(** X14. Without a catalogue file [read_sources_csv] raises
    [FileNotFoundError]. For a file that exists and that [pd.read_csv]
    has parsed into a table, it returns that table exactly when each of
    the six required columns is present, and otherwise raises
    [ValueError] for the first required column, in the order [doc_id],
    [title], [url], [fecha_descarga], [vigencia], [tipo], that is
    absent. *)
Theorem read_sources_csv_columns (df : DataFrame) :
  read_sources_csv None = Raise FileNotFoundError
  /\ ((Forall (fun c => In c (columns df)) required
       /\ read_sources_csv (Some df) = Ret df)
      \/ (exists pre c post,
             required = pre ++ c :: post
             /\ Forall (fun x => In x (columns df)) pre
             /\ ~ In c (columns df)
             /\ read_sources_csv (Some df) = Raise (ValueError c))).
Proof.
  split; [reflexivity|]. unfold read_sources_csv.
  destruct (check_columns_result (columns df) required)
    as [[Hall Hok]|(pre & c & post & Hreq & Hpre & Hc & Hr)].
  - left. split; [exact Hall|]. now rewrite Hok.
  - right. exists pre, c, post. repeat split; try assumption. now rewrite Hr.
Qed.

Lemma build_chunks_doc_rows (lower : str -> str) (row : SourceRecord) (f : RawFile) :
  build_chunks_for_doc lower row f = Ret (doc_rows lower row f).
Proof.
  unfold doc_rows.
  destruct (build_chunks_shape lower row f) as (rows & -> & _). reflexivity.
Qed.
(** * Trait-code extractors of [altair_parser/trait_extractors.py]

    A shallow embedding of the extractor classes ([SimpleTraitCode],
    [CompoundTraitCode], [RefTraitCode], ...) together with the properties
    the specification states about them.

    Python values are a small inductive type, keyword-argument
    dictionaries are insertion-ordered association lists, exceptions are
    an error type, and schema-node objects live in a store indexed by
    object identity, threaded through a state-and-error monad. *)

From Stdlib Require Import ZArith String List Bool Ascii.
From stdpp Require Import base strings pretty gmap.
Import ListNotations.
Open Scope string_scope.

(** ** Python values *)

(** JSON values as [json.load] produces them, plus the [Variable] wrapper
    of [utils.py], whose only purpose is to be rendered by name. A float
    is kept as the decimal literal [m * 10^e]; the extractors only forward
    numbers, they never compute with them. *)
#[warnings="-register-all"]
Inductive pyval : Type :=
| PNone
| PBool (b : bool)
| PInt (z : Z)
| PFloat (m e : Z)
| PStr (s : string)
| PList (l : list pyval)
| PDict (d : list (string * pyval))
| PVariable (name : pyval).
Record Outcome (A : Type) : Type := mkOutcome {
  final : Store;
  trace : list Obs;
  result : Settled A
}.
Arguments mkOutcome {A} final trace result.
Arguments final {A} o.
Arguments trace {A} o.
Arguments result {A} o.

Definition observe {A : Type} (ob : Obs) (out : Outcome A) : Outcome A :=
  {| final := final out; trace := ob :: trace out; result := result out |}.

Fixpoint run {A : Type} (gw : Gateway) (m : Async A) (st : Store) : Outcome A :=
  match m with
  | Return a => {| final := st; trace := []; result := Fulfilled a |}
  | Throw e => {| final := st; trace := []; result := Rejected e |}
  | Update u k => run gw k (apply_setter u st)
  | Emit o k => observe (Out o) (run gw k st)
  | Await r k => observe (Called r st) (run gw (k (answer gw r)) st)
  end.

(** The remote calls of a trace, in order. *)
Fixpoint calls (tr : list Obs) : list Request :=
  match tr with
  | [] => []
  | Called r _ :: tr' => r :: calls tr'
  | Out _ :: tr' => calls tr'
  end.

(** One analysis cycle: the Analyze click on the rendered state, every
    call answered by [gw], nothing in between. *)
Definition cycle (gw : Gateway) (st : Store) : Outcome unit :=
  run gw (handleAnalyze (page st)) st.

(** The page's [ImageUpload] element. *)
Definition selectFile (file : File) : Async unit :=
  handleFile handleImageSelect file.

What the task asks:
Every entry must be set down again exactly as it reads.

Solution:
(** X14. Without a catalogue file [read_sources_csv] raises
    [FileNotFoundError]. For a file that exists and that [pd.read_csv]
    has parsed into a table, it returns that table exactly when each of
    the six required columns is present, and otherwise raises
    [ValueError] for the first required column, in the order [doc_id],
    [title], [url], [fecha_descarga], [vigencia], [tipo], that is
    absent. *)
Theorem read_sources_csv_columns (df : DataFrame) :
  read_sources_csv None = Raise FileNotFoundError
  /\ ((Forall (fun c => In c (columns df)) required
       /\ read_sources_csv (Some df) = Ret df)
      \/ (exists pre c post,
             required = pre ++ c :: post
             /\ Forall (fun x => In x (columns df)) pre
             /\ ~ In c (columns df)
             /\ read_sources_csv (Some df) = Raise (ValueError c))).
Proof.
  split; [reflexivity|]. unfold read_sources_csv.
  destruct (check_columns_result (columns df) required)
    as [[Hall Hok]|(pre & c & post & Hreq & Hpre & Hc & Hr)].
  - left. split; [exact Hall|]. now rewrite Hok.
  - right. exists pre, c, post. repeat split; try assumption. now rewrite Hr.
Qed.

Lemma build_chunks_doc_rows (lower : str -> str) (row : SourceRecord) (f : RawFile) :
  build_chunks_for_doc lower row f = Ret (doc_rows lower row f).
Proof.
  unfold doc_rows.
  destruct (build_chunks_shape lower row f) as (rows & -> & _). reflexivity.
Qed.
(** * Trait-code extractors of [altair_parser/trait_extractors.py]

    A shallow embedding of the extractor classes ([SimpleTraitCode],
    [CompoundTraitCode], [RefTraitCode], ...) together with the properties
    the specification states about them.

    Python values are a small inductive type, keyword-argument
    dictionaries are insertion-ordered association lists, exceptions are
    an error type, and schema-node objects live in a store indexed by
    object identity, threaded through a state-and-error monad. *)

From Stdlib Require Import ZArith String List Bool Ascii.
From stdpp Require Import base strings pretty gmap.
Import ListNotations.
Open Scope string_scope.

(** ** Python values *)

(** JSON values as [json.load] produces them, plus the [Variable] wrapper
    of [utils.py], whose only purpose is to be rendered by name. A float
    is kept as the decimal literal [m * 10^e]; the extractors only forward
    numbers, they never compute with them. *)
#[warnings="-register-all"]
Inductive pyval : Type :=
| PNone
| PBool (b : bool)
| PInt (z : Z)
| PFloat (m e : Z)
| PStr (s : string)
| PList (l : list pyval)
| PDict (d : list (string * pyval))
| PVariable (name : pyval).
Record Outcome (A : Type) : Type := mkOutcome {
  final : Store;
  trace : list Obs;
  result : Settled A
}.
Arguments mkOutcome {A} final trace result.
Arguments final {A} o.
Arguments trace {A} o.
Arguments result {A} o.

Definition observe {A : Type} (ob : Obs) (out : Outcome A) : Outcome A :=
  {| final := final out; trace := ob :: trace out; result := result out |}.

Fixpoint run {A : Type} (gw : Gateway) (m : Async A) (st : Store) : Outcome A :=
  match m with
  | Return a => {| final := st; trace := []; result := Fulfilled a |}
  | Throw e => {| final := st; trace := []; result := Rejected e |}
  | Update u k => run gw k (apply_setter u st)
  | Emit o k => observe (Out o) (run gw k st)
  | Await r k => observe (Called r st) (run gw (k (answer gw r)) st)
  end.

(** The remote calls of a trace, in order. *)
Fixpoint calls (tr : list Obs) : list Request :=
  match tr with
  | [] => []
  | Called r _ :: tr' => r :: calls tr'
  | Out _ :: tr' => calls tr'
  end.

(** One analysis cycle: the Analyze click on the rendered state, every
    call answered by [gw], nothing in between. *)
Definition cycle (gw : Gateway) (st : Store) : Outcome unit :=
  run gw (handleAnalyze (page st)) st.

(** The page's [ImageUpload] element. *)
Definition selectFile (file : File) : Async unit :=
  handleFile handleImageSelect file.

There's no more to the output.